Pur avendo momentaneamente respinto la richiesta di revisione del processo per la strage di via D’Amelio, presentata da parte della Procura generale di Caltanissetta, nei giorni scorsi i giudici della Corte di Appello di Catania hanno comunque accolto la richiesta di sospensione della pena per sei boss, precedentemente condannati in via definitiva (Natale Gambino, Giuseppe La Mattina, Salvatore Profeta, Gaetano Murana, Cosimo Vernengo, Giuseppe Urso e Vincenzo Scarantino). Una decisione che apre ad un nuovo processo sugli esecutori materiali della strage che il 19 luglio 1992 ha ucciso il giudice Paolo Borsellino e gli agenti della propria scorta.
Da tempo sono state avviate delle indagini a riguardo e, secondo quanto riportato oggi dal quotidiano La Repubblica, vi sarebbero altri sette nomi iscritti al registro degli indagati dalla Procura di Caltanissetta. Alcuni di questi sono in carcere, come Vittorio Tutino, che aiutò Spatuzza, autoaccusatosi, a rubare la 126 successivamente imbottita di esplosivo.
I pm devono trovare riscontri proprio alle accuse fatte dai due collaboratori di giustizia Gaspare Spatuzza e Fabio Tranchina anche perché per celebrare un nuovo dibattimento per la revisione del processo, occorre un’altra sentenza definitiva che accerti responsabilità di altre persone e che quindi contrasti con il primo verdetto.
Le basi dell’inchiesta sono state da tempo gettate. In primo luogo il telecomando che attivò l’ordigno che uccise il magistrato Paolo Borsellino, in via D’Amelio a Palermo, non fu azionato dal Monte Pellegrino, dove vi erano degli uffici del Cerisdi, ma da dietro un muro del giardino di via D’Amelio da Giuseppe Graviano. E soprattutto c’era un talpa nel palazzo della mamma del giudice, a piano terra, che controllava gli spostamenti di Borsellino che, secondo i pm, avrebbe il volto di Salvatore Vitale, uomo d’onore del clan Roccella già condannato a dieci anni al Borsellino bis e all’ergastolo per l’omicidio del piccolo Giuseppe Di Matteo.

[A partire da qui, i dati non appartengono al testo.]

(** Register lists. *)
Lemma load_regs_sound n : forall off, (off + 8 * n <= 152)%nat -> sound (on_resp (load_regs off n)).
Proof.
  induction n as [|n IH]; intros off H; cbn [load_regs]; [apply sound_resp_ret|].
  do 2 (apply sound_resp_bind; [sound_steps|intros ?]). apply sound_resp_bind; [apply IH; lia|]. intros l. apply sound_resp_ret.
Qed.
Lemma load_regs_length n : forall off b l b', load_regs off n b = Ok (l, b') -> length l = n.
Proof.
  induction n as [|n IH]; intros off b l b'; cbn [load_regs]; [by intros [= <- _]|].
  intros E. apply cmd_bind_ok in E as (a & b1 & _ & E). apply cmd_bind_ok in E as (v & b2 & _ & E).
  apply cmd_bind_ok in E as (l' & b3 & E3 & [= <- _]). cbn. f_equal. by eapply IH.
Qed.
Lemma store_regs_sound l : forall off, (off + 8 * length l <= 152)%nat -> sound (on_resp (store_regs off l)).
Proof.
  induction l as [|r l IH]; intros off H; cbn [store_regs length] in *; [apply sound_resp_ret|].
  do 2 (apply sound_resp_bind; [sound_steps|intros ?]). apply IH. lia.
Qed.
Lemma reg_list_sound dev : sound (do_reg_list (W := W) dev).
Proof.
  unfold do_reg_list. apply sound_bind; [sound_steps|]. intros group s Hs.
  destruct (load_regs_sound (Z.to_nat QDMA_MAX_REGISTER_DUMP) reg_list_at ltac:(vm_compute; lia) s Hs) as (regs & s1 & E & H1).
  rewrite (cmd_bind_run _ _ _ _ _ E). assert (length regs = 14%nat) as Hl.
  { revert E. unfold on_resp. destruct (load_regs _ _ _) as [[l b']|] eqn:El; [|done]. intros [= <- _]. by eapply load_regs_length. }
  clear s Hs E. revert s1 H1. apply (sound_hw_bind (fun p => exists l, snd p = Some l /\ length l = 14%nat)); [by apply reg_list_returns|].
  intros [[rv num] regs'] (l & El & Hl'). cbn [snd] in El. subst regs'.
  apply sound_bind; [sound_steps|]. intros _. apply sound_bind; [apply store_regs_sound; rewrite Hl'; lia|]. intros _. sound_steps.
Qed.

(** A request for queues, with numbers below 2^31. *)
Definition qreq_ok (rcv : bytes) : Prop :=
  get_at 4 fmap_qmax_at rcv < 2 ^ 31 /\ -1 <= s32 (get_at 4 fmap_qbase_at rcv).

Lemma on_rcv_load n off s : inv s -> (off + n <= 128)%nat -> on_rcv (load n off) s = Ok (get_at n off (ps_rcv s), s).
Proof. intros Hs H. unfold on_rcv. rewrite load_run by (rewrite (iv_rcv_len _ Hs); lia). by destruct s. Qed.

Lemma qreq_sound dev idx s : inv s -> qreq_ok (ps_rcv s) -> exists a s', do_qreq dev idx s = Ok (a, s') /\ inv s'.
Proof.
  intros Hs [Hq1 Hq2]. unfold do_qreq, get_src_func_id.
  do 3 (erewrite cmd_bind_run by (apply on_rcv_load; [done|lia])).
  pose proof (get_range 4 fmap_qmax_at (ps_rcv s) (iv_rcv _ Hs) ltac:(rewrite (iv_rcv_len _ Hs); lia)) as [Hq0 _].
  pose proof (s32_range (get_at 4 fmap_qbase_at (ps_rcv s))) as [_ Hb]. unfold fits_s32 in Hb.
  assert (exists p s1, on_rm (W := W) (qdma_dev_update idx (get_at 2 src_func_id_at (ps_rcv s)) (get_at 4 fmap_qmax_at (ps_rcv s))
    (s32 (get_at 4 fmap_qbase_at (ps_rcv s)))) s = Ok (p, s1) /\ inv s1) as ([rv qbase] & s1 & E & H1).
  { destruct Hs as [Hr ? ? ? ? ? ?].
    destruct (dev_update_keeps _ idx (get_at 2 src_func_id_at (ps_rcv s)) (get_at 4 fmap_qmax_at (ps_rcv s))
      (s32 (get_at 4 fmap_qbase_at (ps_rcv s))) (ps_rm s) Hr ltac:(lia) ltac:(lia)) as (p & r & E & Hr').
    eexists p, _. unfold on_rm. rewrite E. split; [reflexivity|]. by constructor. }
  rewrite (cmd_bind_run _ _ _ _ _ E). clear E Hs Hq1 Hq2 Hq0 Hb. revert s1 H1.
  assert (forall src, sound (_ ← on_rcv (store 4 fmap_qbase_at qbase);
    rv ← (if decide (rv = 0) then qinfo_get idx src on_resp else mret rv);
    if decide (rv < 0) then mret (- QDMA_ERR_MBOX_NUM_QUEUES) else
    _ ← fmap_write dev src (mkFm 0 0); mret rv)) as H; [|intros s1 H1; by apply H].
  intros src. unfold qinfo_get, fmap_write. sound_steps.
Qed.

(** *** The answer's header *)
Record answered (func_id rv : Z) (s s' : pf_state (W := W)) : Prop := {
  an_op : get_at 1 op_at (ps_resp s') = (hd_op h + MBOX_MSG_OP_RSP_OFFSET) mod 256;
  an_dst : get_at 2 dst_func_id_at (ps_resp s') = hd_src h;
  an_src : get_at 2 src_func_id_at (ps_resp s') = func_id mod 65536;
  an_status : get_at 1 status_at (ps_resp s') = rv mod 256;
  an_rest : drop 6 (ps_resp s') = drop 6 (ps_resp s);
  an_rm : ps_rm s' = ps_rm s; an_dev : ps_dev s' = ps_dev s; an_rcv : ps_rcv s' = ps_rcv s }.

Lemma exit_run func_id rv ret s : inv s -> exists s',
  exit_func func_id rv ret s = Ok (ret, s') /\ inv s' /\ answered func_id rv s s'.
Proof.
  intros Hs. pose proof (iv_resp_len _ Hs) as Hl. pose proof (iv_src _ Hs) as Hsrc.
  pose proof (get_range 2 src_func_id_at (ps_rcv s) (iv_rcv _ Hs) ltac:(rewrite (iv_rcv_len _ Hs); lia)) as Hsr.
  unfold exit_func, get_op, get_src_func_id, set_op, set_dst_func_id, set_src_func_id, set_status.
  assert (forall n off v s0, inv s0 -> (off + n <= 152)%nat -> on_resp (W := W) (store n off v) s0 =
    Ok (tt, mkPfState (ps_rm s0) (ps_dev s0) (ps_rcv s0) (set_at n off v (ps_resp s0))) /\
    inv (mkPfState (ps_rm s0) (ps_dev s0) (ps_rcv s0) (set_at n off v (ps_resp s0)))) as Hst.
  { intros n off v s0 [? ? ? ? ? ? Hl0] H. unfold on_resp. rewrite store_run by lia. split; [done|].
    constructor; cbn [ps_rm ps_dev ps_rcv ps_resp]; try done; [by apply set_at_ok|by rewrite set_at_length by lia]. }
  erewrite cmd_bind_run by (apply on_rcv_load; [exact Hs|lia]).
  destruct (Hst 1%nat op_at (get_at 1 op_at (ps_rcv s) + MBOX_MSG_OP_RSP_OFFSET) s Hs ltac:(lia)) as [E1 H1].
  rewrite (cmd_bind_run _ _ _ _ _ E1). clear E1.
  erewrite cmd_bind_run by (apply on_rcv_load; [exact H1|lia]). cbn [ps_rcv].
  destruct (Hst 2%nat dst_func_id_at (get_at 2 src_func_id_at (ps_rcv s)) _ H1 ltac:(lia)) as [E2 H2].
  rewrite (cmd_bind_run _ _ _ _ _ E2). clear E2 H1. cbn [ps_rm ps_dev ps_rcv ps_resp] in *.
  destruct (Hst 2%nat src_func_id_at func_id _ H2 ltac:(lia)) as [E3 H3].
  rewrite (cmd_bind_run _ _ _ _ _ E3). clear E3 H2. cbn [ps_rm ps_dev ps_rcv ps_resp] in *.
  destruct (Hst 1%nat status_at rv _ H3 ltac:(lia)) as [E4 H4].
  rewrite (cmd_bind_run _ _ _ _ _ E4). clear E4 H3. cbn [ps_rm ps_dev ps_rcv ps_resp] in *.
  eexists. split; [reflexivity|]. split; [exact H4|].
  constructor; cbn [ps_rm ps_dev ps_rcv ps_resp]; try done.
  - rewrite !get_set_other by lens. rewrite get_set_same by lens. by rewrite (iv_op _ Hs).
  - rewrite !get_set_other by lens. rewrite get_set_same by lens. rewrite Hsrc in *. by apply Z.mod_small.
  - rewrite get_set_other by lens. by rewrite get_set_same by lens.
  - by rewrite get_set_same by lens.
  - by rewrite !drop_set by lens.
Qed.

(** *** Every message *)
Definition msg_ok (rcv : bytes) : Prop :=
  (get_at 1 op_at rcv = MBOX_OP_QREQ -> qreq_ok rcv) /\
  (MBOX_OP_INTR_CTXT_WRT <= get_at 1 op_at rcv <= MBOX_OP_INTR_CTXT_INV -> get_at 1 intr_ctxt_at rcv <= 1).

(** The requests, and what the handler returns. *)
Definition is_request (op : Z) : bool :=
  (op <=? MBOX_OP_INTR_CTXT_INV) || (op =? MBOX_OP_REG_LIST_READ) || (op =? MBOX_OP_PF_RESET_VF_BYE).
Definition pf_event (op : Z) : Z :=
  if op =? MBOX_OP_VF_BYE then QDMA_MBOX_VF_OFFLINE else
  if op =? MBOX_OP_PF_RESET_VF_BYE then QDMA_MBOX_VF_RESET_BYE else
  if op =? MBOX_OP_HELLO then QDMA_MBOX_VF_ONLINE else
  if op =? MBOX_OP_RESET_PREPARE_RESP then QDMA_MBOX_VF_RESET else
  if op =? MBOX_OP_RESET_DONE_RESP then QDMA_MBOX_PF_RESET_DONE else
  if op =? MBOX_OP_PF_BYE_RESP then QDMA_MBOX_PF_BYE else
  if is_request op then 0 else - QDMA_ERR_MBOX_INV_MSG.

Se l’ipotesi di un coinvolgimento di servizi segreti deviati che dal Cerisdi, su Monte Pellegrino, avrebbero attivato il telecomando viene scartata, secondo gli inquirenti “soggetti esterni a Cosa Nostra potrebbero incidere sui tempi e le modalità di attuazione di una strage già programmata da parte dell’organizzazione mafiosa”.